The report states, “Among all post-9/11 veterans who report having had traumatic experiences during their time in the military, 72% say they have had flashbacks, repeated distressing memories or recurring dreams of those incidents. Among post-9/11 combat veterans, the share is slightly higher—75% of those who say they had traumatic experiences while they were in the service also say they've had flashbacks or nightmares related to those incidents.”

“The military is issuing prescription meds like anti-anxiety and pain medications to troops in combat to keep them from breaking down.”

In 2008, the New York Times reported that Iraq and Afghanistan veterans had committed 121 homicides, but most of the crimes were related to drugs and alcohol; one in four veterans between the ages of 18 and 25 met the criteria for a substance abuse disorder, and 18 veterans a day commit suicide in the United States—a casualty rate that will continue long after the wars end. The Rand study estimated that returning veterans with PTSD and depression will cost the nation as much as $6.2 billion in the two years following deployment.

But the addiction and alcohol issues are not only due to PTSD. Says Hunter, “The military is issuing prescription meds like anti-anxiety and pain medications to troops in combat to keep them from breaking down—and to keep them functioning.” Psychologists are unsure of the impact, but some suggest that by using drugs to keep soldiers functioning who have already been exposed to multiple traumatic events they continue to be exposed when they would otherwise have broken down.

“We've got medicated soldiers fighting because that's all the military has got,” says Meshad. “They have to recycle the soldiers back to the battlefield.” Soldiers with battle wounds are given Oxycontin and fentynal. “Pain medications are a big deal,” Hunter reports. “Vets get addicted and then their prescription ends and they have go out and get it illegally.”

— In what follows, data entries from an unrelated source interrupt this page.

(** With a known type, only an object gets through [check_fields]. *)
Lemma validate_decoded_is_object doc_type p content data v :
  DocumentReader.get_document_prompt doc_type = Some p ->
  json_loads content = Some data ->
  DocumentReader.validate_extracted_data json_loads doc_type (JStr content) = Returned v ->
  exists d, data = JObj d.
Proof.
  intros Hp Hdec. apply prompt_has_fields in Hp.
  unfold DocumentReader.validate_extracted_data.
  destruct (DocumentReader.get_required_fields doc_type) as [|f0 required];
    [contradiction|].
  rewrite Hdec. destruct data; cbn; try discriminate. intros _. now eexists.
Qed.

(** What the extraction step recorded for a text that does not decode *)
Lemma undecodable_output_recorded (w : world time) path qc doc_type info log :
reaches_date_step json_loads w path qc doc_type info log ->
json_loads (extracted_data info) = None ->
ei_validation_result info =
  {| is_valid := false;
     error := Some "Invalid JSON format in extracted data";
     missing_fields := None; details := None; compliance_check := None |}.
Proof.
intros (image & flags & log1 & log2 & _ & _ & _ & _ & _ & _ & He) Hnone.
apply extract_inv in He. destruct He as (prompt & Hp & _ & Hv & _).
apply prompt_has_fields in Hp. revert Hv.
unfold DocumentReader.validate_extracted_data.
destruct (DocumentReader.get_required_fields doc_type); [contradiction|].
rewrite Hnone. now intros [= <-].
Qed.

(** C9, first part as claimed and the consequence as the code has it.
    (1) A run that reaches step 4 with an extracted text that decodes to
    an object without a [date_of_birth] key: the date of birth is taken
    to be the empty string, which is no date, and the run returns the
    error dictionary with message "Date validation failed" and
    [date_issues] equal to ["Invalid date format"].
    (2) A run that returns the success dictionary for a utility bill or
    a bank statement, with an extracted text that decodes: the text
    decodes to an object that holds a [date_of_birth] key, a key that
    the schema of the type does not list.  So such a run never succeeds
    on an object limited to the fields of its schema, and can succeed on
    one that holds a date of birth besides. *)
Theorem missing_date_of_birth_fails_date_check (w : world time) path :
  (forall qc doc_type info log d,
      reaches_date_step json_loads w path qc doc_type info log ->
      json_loads (extracted_data info) = Some (JObj d) ->
      contains d "date_of_birth" = false ->
      process w path =
        (Error {| error_message := "Date validation failed";
                  quality_issues := None;
                  date_issues := Some [Some "Invalid date format"];
                  processing_time_seconds := elapsed (clock_end w) (clock_start w) |},
         log))
  /\ (forall s log t data,
        process w path = (Success s, log) ->
        t = UTILITY_BILL \/ t = BANK_STATEMENT ->
        document_type s = value t ->
        json_loads (extracted_data (extracted s)) = Some data ->
        exists d, data = JObj d
                  /\ contains d "date_of_birth" = true
                  /\ ~ In "date_of_birth" (DocumentReader.get_required_fields (value t))).
Proof.
  split.
  - intros qc doc_type info log d Hreach Hdec Habs.
    unfold process_kyc_document. rewrite (pipeline_reaches _ _ _ _ _ _ Hreach).
    unfold date_step, bind, lift. rewrite Hdec. cbn [py_get].
    now rewrite (@get_absent d "date_of_birth" (JStr "") Habs).
  - intros s log t data H Ht Hty Hdec.
    destruct (success_inv _ _ _ _ H) as (qc & doc_type & info & Hreach & Hstep).
    pose proof (date_step_success _ _ _ _ _ _ _ Hstep) as Hs.
    assert (Hinfo : extracted s = info) by now subst s.
    rewrite Hinfo in Hdec.
    destruct Hreach as (image & flags & log1 & log2 & _ & _ & _ & _ & _ & _ & He).
    apply extract_inv in He. destruct He as (prompt & Hp & _ & Hv & _).
    destruct (@validate_decoded_is_object doc_type prompt _ data _ Hp Hdec Hv) as [d ->].
    exists d. split; [reflexivity|]. split.
    + destruct (contains d "date_of_birth") eqn:Hc; [reflexivity|]. exfalso.
      revert Hstep. unfold date_step, bind, lift. rewrite Hdec. cbn [py_get].
      rewrite (@get_absent d "date_of_birth" (JStr "") Hc). discriminate.
    + destruct Ht as [-> | ->]; cbn; intuition discriminate.
Qed.

(** *** Two runs that differ in their clocks only *)

Section Repeat.

Variables w1 w2 : world time.
Hypothesis same_files : forall p, read_file w1 p = read_file w2 p.
Hypothesis same_model : forall r, create w1 r = create w2 r.
Hypothesis same_date : now w1 = now w2.

Lemma chat_same r log : chat w1 r log = chat w2 r log.
Proof. unfold chat. now rewrite same_model. Qed.

Lemma quality_same u log :
  _validate_image_quality json_loads w1 u log
  = _validate_image_quality json_loads w2 u log.
Proof. unfold _validate_image_quality. now rewrite chat_same. Qed.

Lemma detect_same u log :
  _detect_document_type w1 u log = _detect_document_type w2 u log.
Proof. unfold _detect_document_type, bind. now rewrite chat_same. Qed.

Lemma extract_same u doc_type log :
  _extract_document_info json_loads w1 u doc_type log
  = _extract_document_info json_loads w2 u doc_type log.
Proof.
  unfold _extract_document_info.
  destruct (DocumentReader.get_document_prompt doc_type) as [[|c prompt]|];
    try reflexivity.
  unfold bind. now rewrite chat_same.
Qed.

Lemma date_step_same t qc doc_type info log :
  retime t (date_step json_loads elapsed w1 qc doc_type info log)
  = retime t (date_step json_loads elapsed w2 qc doc_type info log).
Proof.
  unfold date_step, bind, lift, finish, ret. rewrite same_date.
  destruct (json_loads (extracted_data info)) as [data|]; [|reflexivity].
  destruct (py_get data "date_of_birth" (JStr "")) as [dob|e]; [|reflexivity].
  destruct (_validate_date_reasonability (now w2) dob) as [dv|e]; [|reflexivity].
  now destruct (is_reasonable dv).
Qed.

Lemma pipeline_same t path :
  retime t (pipeline json_loads elapsed w1 path [])
  = retime t (pipeline json_loads elapsed w2 path []).
Proof.
  unfold pipeline, steps_2_to_5, bind, lift. rewrite same_files.
  destruct (read_file w2 path) as [data|e]; [|reflexivity].
  destruct (Z.of_nat (List.length data) >? size_limit); [reflexivity|].
  rewrite quality_same.
  destruct (_validate_image_quality json_loads w2 (image_url_of data) [])
    as [[qc|e] log1]; [|reflexivity].
  destruct (py_values qc) as [flags|e]; [|reflexivity].
  destruct (all_yes flags); cbn [negb]; [|reflexivity].
  rewrite detect_same.
  destruct (_detect_document_type w2 (image_url_of data) log1)
    as [[doc_type|e] log2]; [|reflexivity].
  rewrite extract_same.
  destruct (_extract_document_info json_loads w2 (image_url_of data) doc_type log2)
    as [[info|e] log3]; [|reflexivity].
  apply date_step_same.
Qed.

End Repeat.

(** C10. Two runs on the same image path, with the same file contents,
    the same answers of the model and the same current date, return
    results that agree on everything but the timing field
    ([processing_time_seconds]), and send the same requests. *)
Theorem process_is_repeatable (w1 w2 : world time) path :
  (forall p, read_file w1 p = read_file w2 p) ->
  (forall r, create w1 r = create w2 r) ->
  now w1 = now w2 ->
  forall t,
    with_time t (fst (process w1 path)) = with_time t (fst (process w2 path))
    /\ snd (process w1 path) = snd (process w2 path).
Proof.
  intros Hf Hm Hd t.
  pose proof (pipeline_same w1 w2 Hf Hm Hd t path) as H.
  unfold process_kyc_document.
  destruct (pipeline json_loads elapsed w1 path []) as [[r1|e1] l1];
    destruct (pipeline json_loads elapsed w2 path []) as [[r2|e2] l2];
    cbn in H; try discriminate; injection H as Hr Hl; subst; cbn; auto.
Qed.

End PipelineFacts.

(** A file of 20 MiB and one byte *)
Lemma oversized_image_is_rejected_witness :
  let image_data := repeat Byte.x00 (Z.to_nat (20 * 1024 * 1024 + 1)) in
  let w := Scenario.run_world image_data (Raised (Exn OtherException "unused"))
             (Raised (Exn OtherException "unused")) (Raised (Exn OtherException "unused")) in
  Z.of_nat (List.length image_data) > 20 * 1024 * 1024
  /\ KYCProcessor.process_kyc_document MiniJson.loads Z.sub w Scenario.image_path =
     (KYCProcessor.Error
        {| KYCProcessor.error_message :=
             "Image file is too large. Please use an image smaller than 20MB";
           KYCProcessor.quality_issues := None;
           KYCProcessor.date_issues := None;
           KYCProcessor.processing_time_seconds := 250 |},
      []).
Proof.
  intros image_data w.
  assert (Hlen : Z.of_nat (List.length image_data) > 20 * 1024 * 1024).
  { unfold image_data. rewrite repeat_length. lia. }
  split; [exact Hlen|].
  exact (oversized_image_is_rejected MiniJson.loads Z Z.sub w Scenario.image_path
           image_data eq_refl Hlen).
Defined.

The VA, to its credit, has far better services for soldiers suffering from PTSD than it did for Vietnam era veterans. Yet despite the improvements, the VA is a vast bureaucracy facing a flood of mental health issues. Funding for veterans services requires annual appropriations from Congress, making the survival of vets' programs a constant political football. The biggest problem is that soldiers with PTSD don't go into the VA and ask for help.


First Sergeant Hector Matascastillo lost his family and went to jail after having his flashback. Still, he resisted the idea that he was suffering from a mental health disease.

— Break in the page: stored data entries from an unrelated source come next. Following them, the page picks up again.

(* ===== verification/GoTime.v ===== *)
(** The part of package [time] the source uses: the units, [Duration.Seconds] and
    [Time.Format] with the layout of RFC 3339.  A [Duration] is a [Z] of nanoseconds. *)

From Stdlib Require Import SpecFloat.
From S2P Require Import Prelude GoStrings GoFmt.

Local Open Scope string_scope.
Local Open Scope Z_scope.

(** ** Durations *)

Definition Microsecond : Z := 1000.
Definition Millisecond : Z := 1000000.
Definition Second : Z := 1000000000.

(** [d.Seconds()] *)
Definition Duration_Seconds (d : Z) : spec_float :=
  float_add (float_of_int (Z.quot d Second))
    (float_div (float_of_int (Z.rem d Second)) (float_of_int 1000000000)).

(** The digits of [f / 10^prec] behind the point, without the zeros at the end. *)
Fixpoint frac (prec : nat) (f : N) : string :=
  match prec with
  | O => ""
  | S p => if (f mod 10 =? 0)%N then frac p (f / 10) else "." +:+ format_padded prec f
  end.

(** [u / 10^prec] *)
Definition fmt_frac (prec : nat) (u : N) : string :=
  let p := (10 ^ N.of_nat prec)%N in format_uint (u / p) +:+ frac prec (u mod p).

(** The text of a duration without its sign. *)
Definition Duration_abs (u : N) : string :=
  if (u =? 0)%N then "0s"
  else if (u <? 1000)%N then format_uint u +:+ "ns"
  else if (u <? 1000000)%N then fmt_frac 3 u +:+ "µs"
  else if (u <? 1000000000)%N then fmt_frac 6 u +:+ "ms"
  else
    let s := (u / 1000000000)%N in
    let sec := format_uint (s mod 60) +:+ frac 9 (u mod 1000000000) +:+ "s" in
    let m := (s / 60)%N in
    if (m =? 0)%N then sec
    else
      let h := (m / 60)%N in
      (if (h =? 0)%N then "" else format_uint h +:+ "h") +:+ format_uint (m mod 60) +:+ "m" +:+ sec.

(** [d.String()] *)
Definition Duration_String (d : Z) : string :=
  (if d <? 0 then "-" else "") +:+ Duration_abs (Z.to_N (Z.abs d)).

Example Duration_String_examples :
  Duration_String 0 = "0s" ∧ Duration_String 1100 = "1.1µs" ∧ Duration_String 2000000 = "2ms" ∧
  Duration_String 90500000000 = "1m30.5s" ∧ Duration_String (-7200000000000) = "-2h0m0s".
Proof. vm_compute. done. Qed.

(** ** Points in time *)

(** Nanoseconds since 1970 in UTC, and the seconds the zone is east of it. *)
Record Time := mkTime {
  t_unix : Z;
  t_offset : Z;
}.

(** Year, month and day of the [n]-th day after the first of January 1970. *)
Definition civil (n : Z) : Z * Z * Z :=
  let z := n + 719468 in
  let era := z / 146097 in
  let doe := z mod 146097 in
  let yoe := (doe - doe / 1460 + doe / 36524 - doe / 146096) / 365 in
  let doy := doe - (365 * yoe + yoe / 4 - yoe / 100) in
  let mp := (5 * doy + 2) / 153 in
  let m := if mp <? 10 then mp + 3 else mp - 9 in
  (yoe + era * 400 + (if m <=? 2 then 1 else 0), m, doy - (153 * mp + 2) / 5 + 1).

Definition two_digits (z : Z) : string := format_padded 2 (Z.to_N z).

(** Seconds since 1970 on the clock of the zone. *)
Definition local_seconds (t : Time) : Z := t_unix t / Second + t_offset t.

(** Date and time of day, and the zone, for the years that are not negative. *)
Definition format_date_time (t : Time) : string :=
  let s := local_seconds t in
  let '(year, month, day) := civil (s / 86400) in
  let sod := s mod 86400 in
  format_padded 4 (Z.to_N year) +:+ "-" +:+ two_digits month +:+ "-" +:+ two_digits day +:+ "T" +:+
  two_digits (sod / 3600) +:+ ":" +:+ two_digits (sod / 60 mod 60) +:+ ":" +:+ two_digits (sod mod 60).

Definition format_zone (offset : Z) : string :=
  let zone := Z.abs (Z.quot offset 60) in
  if offset =? 0 then "Z"
  else (if offset <? 0 then "-" else "+") +:+ two_digits (zone / 60) +:+ ":" +:+ two_digits (zone mod 60).

(** [t.Format(time.RFC3339)] *)
Definition format_rfc3339 (t : Time) : string := format_date_time t +:+ format_zone (t_offset t).

(** [t.Format(time.RFC3339Nano)] *)
Definition format_rfc3339nano (t : Time) : string :=
  format_date_time t +:+ frac 9 (Z.to_N (t_unix t mod Second)) +:+ format_zone (t_offset t).

Example format_rfc3339_examples :
  format_rfc3339 (mkTime 0 0) = "1970-01-01T00:00:00Z" ∧
  format_rfc3339 (mkTime 1709210096000000000 28800) = "2024-02-29T20:34:56+08:00" ∧
  format_rfc3339 (mkTime 951782400000000000 (-12600)) = "2000-02-28T20:30:00-03:30".
Proof. vm_compute. done. Qed.

(** ** Lemmas *)

(** The fraction is empty, or the digits up to the last that is not zero. *)
Lemma frac_shape (p : nat) (f : N) :
  (f < 10 ^ N.of_nat p)%N →
  (f = 0%N ∧ frac p f = "") ∨
  ∃ q g, frac p f = "." +:+ format_padded q g ∧ (0 < q ≤ p)%nat ∧ (g < 10 ^ N.of_nat q)%N ∧
         f = (g * 10 ^ N.of_nat (p - q))%N.
Proof.
  revert f. induction p as [|p IH]; intros f Hf; [left; split; [simpl in Hf; lia|done]|].
  cbn [frac]. destruct (N.eqb_spec (f mod 10) 0) as [H0|H0].
  - assert (f = 10 * (f / 10))%N as Hf10 by (pose proof (N.div_mod f 10); lia).
    rewrite Nat2N.inj_succ, N.pow_succ_r' in Hf.
    destruct (IH (f / 10)%N) as [[H ->]|(q & g & -> & Hq & Hg & H)]; [lia|left; split; [lia|done]|right].
    exists q, g. split_and!; [done|lia|lia|done|]. rewrite Hf10, H.
    replace (S p - q)%nat with (S (p - q)) by lia. rewrite Nat2N.inj_succ, N.pow_succ_r'. ring.
  - right. exists (S p), f. split_and!; [done|lia|lia|done|]. rewrite Nat.sub_diag. simpl. lia.
Qed.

“The stigma is still very much out there,” he says about seeking help. “As I was realizing that I was not well, I thought if I can't handle this, my superior won't move me forward.” He pauses. “The quick, easy way to deal with flashbacks was to numb it by drinking or even 'Nyquilize' myself so I could sleep.”

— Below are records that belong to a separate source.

(** One value, after optional white space: the value and the rest. *)
Fixpoint parse_value (fuel : nat) (s : string) : option (json * string) :=
  match fuel with
  | 0 => None
  | S fuel' =>
      match skip_ws s with
      | EmptyString => None
      | String a r =>
          if Ascii.eqb a dquote then
            match parse_str (String.length r) r with
            | Some (t, r') => Some (JStr t, r')
            | None => None
            end
          else if Ascii.eqb a "{" then
            match skip_ws r with
            | String b r' =>
                if Ascii.eqb b "}" then Some (JObj [], r')
                else match parse_members fuel' r with
                     | Some (fs, r'') => Some (JObj fs, r'')
                     | None => None
                     end
            | EmptyString => None
            end
          else if Ascii.eqb a "[" then
            match skip_ws r with
            | String b r' =>
                if Ascii.eqb b "]" then Some (JArr [], r')
                else match parse_elems fuel' r with
                     | Some (l, r'') => Some (JArr l, r'')
                     | None => None
                     end
            | EmptyString => None
            end
          else if HasPrefix (String a r) "null" then Some (JNull, string_drop 4 (String a r))
          else if HasPrefix (String a r) "true" then Some (JBool true, string_drop 4 (String a r))
          else if HasPrefix (String a r) "false" then Some (JBool false, string_drop 5 (String a r))
          else match scan_number (String a r) with
               | Some (lit, r') => Some (JNum lit, r')
               | None => None
               end
      end
  end
with parse_elems (fuel : nat) (s : string) : option (list json * string) :=
  match fuel with
  | 0 => None
  | S fuel' =>
      match parse_value fuel' s with
      | Some (v, r) =>
          match skip_ws r with
          | String a r' =>
              if Ascii.eqb a "," then
                match parse_elems fuel' r' with
                | Some (l, r'') => Some (v :: l, r'')
                | None => None
                end
              else if Ascii.eqb a "]" then Some ([v], r') else None
          | EmptyString => None
          end
      | None => None
      end
  end
with parse_members (fuel : nat) (s : string) : option (list (string * json) * string) :=
  match fuel with
  | 0 => None
  | S fuel' =>
      match skip_ws s with
      | String q r0 =>
          if Ascii.eqb q dquote then
            match parse_str (String.length r0) r0 with
            | Some (k, r1) =>
                match skip_ws r1 with
                | String c r2 =>
                    if Ascii.eqb c ":" then
                      match parse_value fuel' r2 with
                      | Some (v, r) =>
                          match skip_ws r with
                          | String a r' =>
                              if Ascii.eqb a "," then
                                match parse_members fuel' r' with
                                | Some (l, r'') => Some ((k, v) :: l, r'')
                                | None => None
                                end
                              else if Ascii.eqb a "}" then Some ([(k, v)], r') else None
                          | EmptyString => None
                          end
                      | None => None
                      end
                    else None
                | EmptyString => None
                end
            | None => None
            end
          else None
      | EmptyString => None
      end
  end.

One Afghanistan combat veteran interviewed for this article laughs when asked about the idea of a soldier asking for help. “Right, a guy admit he's weak,” he says. “They'd be on him like jackals.”

So the soldiers won't talk to caseworkers, psychologists, or even writers for The Fix. But PTSD, alcoholism and addiction are family diseases, and the wives do talk—but only off the record, and even then only through the relative anonymity of the Internet. Sites like, a non-profit organization dedicated to helping heroes and their families survive and thrive after combat, are avenues of hope for isolated wives and family. When I posted on one site for this story, emails trickled into my inbox. The wives want to talk, but they're guarded, suspicious and maintain anonymity. After all, living with a husband suffering from PTSD is a form of combat in itself, and the disease is contagious.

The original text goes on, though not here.